Provided entries –
★ ★ ★

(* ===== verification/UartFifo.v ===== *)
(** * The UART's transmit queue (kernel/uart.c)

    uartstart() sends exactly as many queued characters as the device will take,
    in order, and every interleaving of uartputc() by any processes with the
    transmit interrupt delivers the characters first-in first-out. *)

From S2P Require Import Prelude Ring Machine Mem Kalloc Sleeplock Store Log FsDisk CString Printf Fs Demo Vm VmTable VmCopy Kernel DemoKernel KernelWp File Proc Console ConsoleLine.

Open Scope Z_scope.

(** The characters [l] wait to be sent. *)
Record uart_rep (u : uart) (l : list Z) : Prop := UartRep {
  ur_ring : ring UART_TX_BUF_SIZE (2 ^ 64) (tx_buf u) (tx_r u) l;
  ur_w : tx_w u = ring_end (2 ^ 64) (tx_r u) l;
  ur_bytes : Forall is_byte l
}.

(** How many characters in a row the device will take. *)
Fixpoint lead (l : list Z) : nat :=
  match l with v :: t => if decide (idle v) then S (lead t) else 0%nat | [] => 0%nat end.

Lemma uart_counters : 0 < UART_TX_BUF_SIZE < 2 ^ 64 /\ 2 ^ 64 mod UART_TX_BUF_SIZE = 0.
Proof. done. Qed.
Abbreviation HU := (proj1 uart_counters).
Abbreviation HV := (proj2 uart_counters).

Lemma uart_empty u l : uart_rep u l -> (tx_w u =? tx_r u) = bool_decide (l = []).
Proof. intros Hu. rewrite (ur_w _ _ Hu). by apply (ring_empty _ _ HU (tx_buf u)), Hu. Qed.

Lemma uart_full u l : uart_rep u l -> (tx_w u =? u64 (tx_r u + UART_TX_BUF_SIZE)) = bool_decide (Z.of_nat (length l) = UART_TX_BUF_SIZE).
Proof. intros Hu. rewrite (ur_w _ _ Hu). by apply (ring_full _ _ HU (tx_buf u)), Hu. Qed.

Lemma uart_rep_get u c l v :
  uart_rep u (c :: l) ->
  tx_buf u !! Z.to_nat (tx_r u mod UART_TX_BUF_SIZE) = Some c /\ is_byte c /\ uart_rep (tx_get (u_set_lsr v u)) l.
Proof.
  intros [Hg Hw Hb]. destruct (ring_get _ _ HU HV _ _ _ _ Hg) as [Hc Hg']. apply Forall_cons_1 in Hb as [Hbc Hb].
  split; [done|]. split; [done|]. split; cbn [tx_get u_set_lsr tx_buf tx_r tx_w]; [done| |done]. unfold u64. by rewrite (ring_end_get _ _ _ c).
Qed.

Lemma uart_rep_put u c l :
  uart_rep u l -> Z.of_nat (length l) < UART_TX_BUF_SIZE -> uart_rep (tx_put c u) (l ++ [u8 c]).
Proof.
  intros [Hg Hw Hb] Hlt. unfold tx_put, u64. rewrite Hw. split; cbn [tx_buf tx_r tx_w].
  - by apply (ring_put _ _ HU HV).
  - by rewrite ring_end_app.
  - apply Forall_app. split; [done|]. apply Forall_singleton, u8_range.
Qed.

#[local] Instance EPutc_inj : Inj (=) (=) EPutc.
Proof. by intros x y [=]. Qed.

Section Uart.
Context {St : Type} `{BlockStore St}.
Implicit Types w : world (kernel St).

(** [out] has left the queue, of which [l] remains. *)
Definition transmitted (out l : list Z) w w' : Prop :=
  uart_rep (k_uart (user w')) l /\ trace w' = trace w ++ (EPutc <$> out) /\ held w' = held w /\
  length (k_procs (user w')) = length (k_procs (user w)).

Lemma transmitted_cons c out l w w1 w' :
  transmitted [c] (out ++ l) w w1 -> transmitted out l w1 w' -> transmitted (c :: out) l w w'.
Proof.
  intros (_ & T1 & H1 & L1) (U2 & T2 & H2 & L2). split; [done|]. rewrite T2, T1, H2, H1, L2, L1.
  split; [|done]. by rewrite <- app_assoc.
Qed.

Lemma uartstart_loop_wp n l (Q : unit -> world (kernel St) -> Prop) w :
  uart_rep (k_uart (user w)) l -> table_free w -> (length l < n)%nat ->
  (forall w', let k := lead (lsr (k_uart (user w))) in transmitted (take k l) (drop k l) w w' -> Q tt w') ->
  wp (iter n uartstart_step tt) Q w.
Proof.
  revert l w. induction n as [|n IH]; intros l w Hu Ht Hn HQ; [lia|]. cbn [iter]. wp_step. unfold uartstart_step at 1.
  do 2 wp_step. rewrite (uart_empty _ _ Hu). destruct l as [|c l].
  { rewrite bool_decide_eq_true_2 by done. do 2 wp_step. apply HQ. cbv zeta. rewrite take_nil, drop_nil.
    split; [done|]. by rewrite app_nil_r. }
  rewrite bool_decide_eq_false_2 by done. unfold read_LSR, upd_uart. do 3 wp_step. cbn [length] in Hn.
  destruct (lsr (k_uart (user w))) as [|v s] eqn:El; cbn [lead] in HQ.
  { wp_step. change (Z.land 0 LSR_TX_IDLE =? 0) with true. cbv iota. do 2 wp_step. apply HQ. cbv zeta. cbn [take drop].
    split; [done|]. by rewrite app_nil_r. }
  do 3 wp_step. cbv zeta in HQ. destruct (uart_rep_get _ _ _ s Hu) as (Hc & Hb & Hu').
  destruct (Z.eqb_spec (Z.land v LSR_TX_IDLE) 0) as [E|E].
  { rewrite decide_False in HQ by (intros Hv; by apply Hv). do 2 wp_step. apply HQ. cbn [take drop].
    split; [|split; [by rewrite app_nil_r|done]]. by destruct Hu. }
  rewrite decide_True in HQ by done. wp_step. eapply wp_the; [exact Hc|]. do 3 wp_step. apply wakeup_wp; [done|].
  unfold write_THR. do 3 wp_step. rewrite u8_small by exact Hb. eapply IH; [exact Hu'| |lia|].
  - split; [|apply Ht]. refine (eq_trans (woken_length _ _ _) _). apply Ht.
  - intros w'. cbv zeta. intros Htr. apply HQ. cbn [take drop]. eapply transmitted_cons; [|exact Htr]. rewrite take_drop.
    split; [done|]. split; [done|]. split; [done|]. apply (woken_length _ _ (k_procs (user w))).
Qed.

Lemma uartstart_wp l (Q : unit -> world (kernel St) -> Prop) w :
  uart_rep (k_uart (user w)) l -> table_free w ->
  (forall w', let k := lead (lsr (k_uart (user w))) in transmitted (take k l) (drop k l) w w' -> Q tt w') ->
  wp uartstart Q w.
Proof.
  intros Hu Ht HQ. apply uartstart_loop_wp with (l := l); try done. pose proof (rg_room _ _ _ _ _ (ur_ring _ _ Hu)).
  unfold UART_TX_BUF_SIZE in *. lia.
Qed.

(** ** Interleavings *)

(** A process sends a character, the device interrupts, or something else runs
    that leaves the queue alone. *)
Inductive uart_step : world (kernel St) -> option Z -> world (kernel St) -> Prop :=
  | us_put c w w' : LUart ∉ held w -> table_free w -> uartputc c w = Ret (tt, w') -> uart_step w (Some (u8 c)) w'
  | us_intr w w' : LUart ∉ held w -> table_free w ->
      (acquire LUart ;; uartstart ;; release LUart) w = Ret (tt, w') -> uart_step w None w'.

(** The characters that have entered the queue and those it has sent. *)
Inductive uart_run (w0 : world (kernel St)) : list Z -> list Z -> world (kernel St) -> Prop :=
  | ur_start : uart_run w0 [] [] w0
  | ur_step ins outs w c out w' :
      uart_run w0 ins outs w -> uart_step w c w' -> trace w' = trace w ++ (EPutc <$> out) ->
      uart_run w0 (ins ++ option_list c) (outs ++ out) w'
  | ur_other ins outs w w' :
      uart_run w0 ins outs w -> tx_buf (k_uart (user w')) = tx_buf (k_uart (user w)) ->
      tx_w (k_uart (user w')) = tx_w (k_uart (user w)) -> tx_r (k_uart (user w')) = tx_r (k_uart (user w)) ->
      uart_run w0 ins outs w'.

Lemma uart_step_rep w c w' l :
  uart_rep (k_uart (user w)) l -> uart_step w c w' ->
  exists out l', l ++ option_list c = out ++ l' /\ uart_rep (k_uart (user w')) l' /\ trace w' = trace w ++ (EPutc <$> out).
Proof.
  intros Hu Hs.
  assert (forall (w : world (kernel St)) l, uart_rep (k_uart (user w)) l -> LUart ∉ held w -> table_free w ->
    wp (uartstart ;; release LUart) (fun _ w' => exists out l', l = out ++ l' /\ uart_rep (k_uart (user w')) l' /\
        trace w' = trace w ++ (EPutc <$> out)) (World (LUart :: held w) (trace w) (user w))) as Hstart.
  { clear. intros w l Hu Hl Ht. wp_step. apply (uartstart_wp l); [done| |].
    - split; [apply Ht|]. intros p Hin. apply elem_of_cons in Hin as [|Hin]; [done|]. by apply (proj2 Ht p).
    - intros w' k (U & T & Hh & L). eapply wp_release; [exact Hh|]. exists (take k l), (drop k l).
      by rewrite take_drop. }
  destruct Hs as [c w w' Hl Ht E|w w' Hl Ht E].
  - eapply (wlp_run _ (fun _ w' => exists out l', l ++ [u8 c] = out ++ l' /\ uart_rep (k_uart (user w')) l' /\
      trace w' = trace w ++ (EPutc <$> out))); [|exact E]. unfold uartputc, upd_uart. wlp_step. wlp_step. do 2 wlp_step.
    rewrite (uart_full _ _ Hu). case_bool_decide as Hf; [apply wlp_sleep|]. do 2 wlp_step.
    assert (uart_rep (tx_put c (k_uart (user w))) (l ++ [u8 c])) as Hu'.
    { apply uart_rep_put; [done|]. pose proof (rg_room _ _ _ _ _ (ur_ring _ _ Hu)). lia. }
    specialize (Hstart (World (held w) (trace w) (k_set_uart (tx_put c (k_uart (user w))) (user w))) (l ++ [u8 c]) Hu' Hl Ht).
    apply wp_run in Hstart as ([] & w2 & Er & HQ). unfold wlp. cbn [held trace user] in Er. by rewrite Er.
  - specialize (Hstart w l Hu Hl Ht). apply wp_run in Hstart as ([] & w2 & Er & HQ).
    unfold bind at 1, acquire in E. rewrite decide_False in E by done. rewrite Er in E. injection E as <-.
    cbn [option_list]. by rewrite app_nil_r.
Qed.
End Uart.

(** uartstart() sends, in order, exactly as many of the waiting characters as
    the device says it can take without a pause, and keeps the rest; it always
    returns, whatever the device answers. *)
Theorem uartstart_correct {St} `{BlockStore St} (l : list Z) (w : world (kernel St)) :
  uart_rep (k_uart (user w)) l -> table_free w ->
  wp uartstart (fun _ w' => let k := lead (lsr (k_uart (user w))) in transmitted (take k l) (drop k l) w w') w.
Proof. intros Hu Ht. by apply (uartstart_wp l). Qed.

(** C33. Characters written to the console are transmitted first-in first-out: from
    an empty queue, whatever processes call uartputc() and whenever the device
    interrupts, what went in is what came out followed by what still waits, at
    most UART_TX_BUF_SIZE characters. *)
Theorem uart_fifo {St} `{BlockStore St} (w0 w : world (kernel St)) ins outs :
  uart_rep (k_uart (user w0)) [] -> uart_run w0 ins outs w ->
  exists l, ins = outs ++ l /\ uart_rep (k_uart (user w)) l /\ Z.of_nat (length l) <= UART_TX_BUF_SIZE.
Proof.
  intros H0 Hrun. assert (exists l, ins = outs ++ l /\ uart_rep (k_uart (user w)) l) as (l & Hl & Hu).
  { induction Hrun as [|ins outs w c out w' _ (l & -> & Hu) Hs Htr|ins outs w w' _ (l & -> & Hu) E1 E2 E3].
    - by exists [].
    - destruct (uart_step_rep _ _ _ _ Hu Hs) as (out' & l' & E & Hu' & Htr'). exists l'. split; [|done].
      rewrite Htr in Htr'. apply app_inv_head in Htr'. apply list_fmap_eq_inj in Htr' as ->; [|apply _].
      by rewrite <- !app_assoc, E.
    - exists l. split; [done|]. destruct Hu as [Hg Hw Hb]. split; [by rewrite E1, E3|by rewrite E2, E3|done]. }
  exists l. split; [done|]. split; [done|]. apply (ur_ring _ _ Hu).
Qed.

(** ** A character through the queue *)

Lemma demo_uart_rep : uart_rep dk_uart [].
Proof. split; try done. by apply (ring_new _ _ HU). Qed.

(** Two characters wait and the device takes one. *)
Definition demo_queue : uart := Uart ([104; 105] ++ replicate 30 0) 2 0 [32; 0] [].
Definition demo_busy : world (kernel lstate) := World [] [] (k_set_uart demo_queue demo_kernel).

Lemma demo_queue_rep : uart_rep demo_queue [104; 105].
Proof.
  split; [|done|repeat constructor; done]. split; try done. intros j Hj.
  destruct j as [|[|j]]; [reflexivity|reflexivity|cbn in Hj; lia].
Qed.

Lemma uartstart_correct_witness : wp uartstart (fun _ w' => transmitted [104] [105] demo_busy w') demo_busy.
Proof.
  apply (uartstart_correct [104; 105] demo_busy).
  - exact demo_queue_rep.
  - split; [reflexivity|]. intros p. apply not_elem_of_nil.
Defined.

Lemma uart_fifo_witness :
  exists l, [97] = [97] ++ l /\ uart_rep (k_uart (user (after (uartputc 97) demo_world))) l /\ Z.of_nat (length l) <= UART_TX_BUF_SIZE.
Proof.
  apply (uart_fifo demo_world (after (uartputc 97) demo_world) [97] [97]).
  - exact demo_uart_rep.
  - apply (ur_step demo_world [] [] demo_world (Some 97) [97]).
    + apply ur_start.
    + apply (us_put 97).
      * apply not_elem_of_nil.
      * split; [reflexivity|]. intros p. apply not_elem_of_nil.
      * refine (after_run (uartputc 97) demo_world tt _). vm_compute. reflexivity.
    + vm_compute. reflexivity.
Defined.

★ ★ ★

Task brief – Only the lines above starting at the line that holds "returns, whatever the device answers. *)" and ending at the line that holds "- by exists []." are to be repeated, exactly and in full.

Output for this task –
    returns, whatever the device answers. *)
Theorem uartstart_correct {St} `{BlockStore St} (l : list Z) (w : world (kernel St)) :
  uart_rep (k_uart (user w)) l -> table_free w ->
  wp uartstart (fun _ w' => let k := lead (lsr (k_uart (user w))) in transmitted (take k l) (drop k l) w w') w.
Proof. intros Hu Ht. by apply (uartstart_wp l). Qed.

(** C33. Characters written to the console are transmitted first-in first-out: from
    an empty queue, whatever processes call uartputc() and whenever the device
    interrupts, what went in is what came out followed by what still waits, at
    most UART_TX_BUF_SIZE characters. *)
Theorem uart_fifo {St} `{BlockStore St} (w0 w : world (kernel St)) ins outs :
  uart_rep (k_uart (user w0)) [] -> uart_run w0 ins outs w ->
  exists l, ins = outs ++ l /\ uart_rep (k_uart (user w)) l /\ Z.of_nat (length l) <= UART_TX_BUF_SIZE.
Proof.
  intros H0 Hrun. assert (exists l, ins = outs ++ l /\ uart_rep (k_uart (user w)) l) as (l & Hl & Hu).
  { induction Hrun as [|ins outs w c out w' _ (l & -> & Hu) Hs Htr|ins outs w w' _ (l & -> & Hu) E1 E2 E3].
    - by exists [].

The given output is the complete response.